On attribue également à l'univers matériel le nom de "royaume de la mort", car tous les êtres, depuis le microbe -qui ne vit que quelques instants- jusqu'à Brahma -dont la vie s'étend à des milliards d'années-, luttent pour leur existence. La vie s'identifierait donc à une sorte de combat livré contre la nature matérielle et où chacun finit par trouver la mort. La forme humaine offre l'intelligence requise pour saisir la nature réelle de cette lutte acharnée pour l'existence, mais trop attaché aux membres de sa famille, à son entourage ou à sa patrie, l'homme voudrait vaincre l'invincible nature matérielle en s'appuyant sur sa force physique, ses enfants, son épouse et ses proches. Bien qu'il ait une certaine habitude de la chose du fait d'expériences passées et de par l'exemple de ses défunts prédécesseurs, il ne peut toutefois s'apercevoir que les combattants fictifs que représentent ses enfants, ses proches, son entourage et ses compatriotes ne lui sont d'aucune aide réelle dans cette grande lutte pour l'existence. Il lui faut pourtant se rendre à l'évidence que puisque son père et tous ses aïeuls sont déjà morts, lui-même devra souffrir le même destin comme le devront aussi ses fils, qui deviendront à leur tour pères de famille. L'histoire le démontre invariablement: aucun ne sortira vivant de cette lutte livrée contre la nature matérielle. Mais l'homme, dans sa sottise, espère que la science lui conférera un jour l'immortalité. Ce manque de savoir, des plus trompeurs pour la société, vient de ce que l'être ignore sa propre condition originelle d'âme spirituelle. L'univers matériel, comme un rêve, existe seulement à cause de notre attachement pour lui; mais l'âme, elle, lui est toujours étrangère. On compare la nature matérielle à un vaste océan et le temps à ses hautes vagues. Les éléments illusoires de l'existence y sont comme l'écume qui apparaît furtivement, ainsi le corps matériel, l'épouse, les enfants, l'entourage et les compatriotes. Le défaut de connaissance de notre identité véritable nous rend victime de l'ignorance, et nous fait gaspiller l'énergie précieuse conférée par la forme humaine à rechercher vainement des conditions de vie permanentes -d'ailleurs impossibles à obtenir dans l'univers matériel.

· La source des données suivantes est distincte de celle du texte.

(** Reading a command's output piecewise, 4095 characters or a line at a time, loses
    nothing: without NUL characters the result is the whole output, whatever its
    length. *)
Theorem execCommand_output {W} `{OS W} cmd :
  holds (execCommand (W:=W) cmd) (λ s tr,
    ∃ out, tr = [Ev (Popen (c_str cmd)) out] ∧
      (Forall (λ c, c ≠ nul) (chars (default "" out)) → s = default "" out)).
Proof.
  unfold execCommand. io_step. io_step. io_step. eexists. split; [done|].
  destruct a as [text|]; [|done]. apply command_output_id.
Qed.

(** The pod UID plays no part: the description found is the agent's own pod's. *)
Lemma queryKubernetes_ignores_uid {W} `{OS W} u v :
  queryKubernetes (W:=W) u = queryKubernetes v.
Proof. done. Qed.

(** *** On a sample machine *)

Definition sample_pod (c : ascii) : string := of_chars (replicate 64 c).

Definition sample_cgroup (c : ascii) : string :=
  "0::/kubepods/besteffort/pod01234567-89ab-cdef-0123-456789abcdef/cri-containerd-"
  +:+ sample_pod c +:+ nl.

Definition sample_machine : script :=
  with_env (λ k, if (k =? "KUBERNETES_POD_NAME")%string then Some "deepkernel-agent" else None)
    (with_file (λ p, if (p =? "/proc/1/cgroup")%string then Some (sample_cgroup "a")
                     else if (p =? "/proc/2/cgroup")%string then Some (sample_cgroup "b") else None)
      (with_exists (λ p, (p =? "/usr/bin/crictl")%string)
        (with_popen (λ _, Some ("{" +:+ quoted "name" +:+ ": " +:+ quoted "app" +:+ "}")) bare))).

(** With the Kubernetes look-up enabled, two containers of the node are both named after
    the agent's own pod. *)
Lemma two_containers_one_name :
  let m := Mk default_Config UNKNOWN ∅ in
  (run (getContainerName m 1 1) sample_machine).1.1 = "deepkernel-agent" ∧
  (run (getContainerName m 2 2) sample_machine).1.1 = "deepkernel-agent".
Proof. split; vm_compute; reflexivity. Qed.

End ContainerMapper.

Non seulement nos prétendus amis, proches, épouse et enfants sont incapables d'aucune aide véritable dans cette lutte pour l'existence, mais ils se voient eux-mêmes fourvoyés par le chatoiement trompeur de l'existence matérielle. Comment, dès lors, pourraient-ils nous sauver? Et pourtant, l'homme se croit quand même à l'abri au sein d'une famille ou d'une société.

Tout le progrès d'une civilisation matérialiste peut être assimilé aux parures qui ornent un cadavre. Bien que chacun en ce monde ne soit en fait qu'un cadavre animé de quelques convulsions éphémères, tous perdent néanmoins leur précieuse énergie humaine à embellir l'enveloppe charnelle. Lorsqu'il eut peint le juste tableau de la confusion humaine, Sukadeva Gosvami indiqua le devoir qui incombe à l'homme. Ceux qui sont privés de la science de l'atma-tattva restent confondus, mais non pas les dévots du Seigneur, qui ont parfaitement réalisé le savoir spirituel et absolu.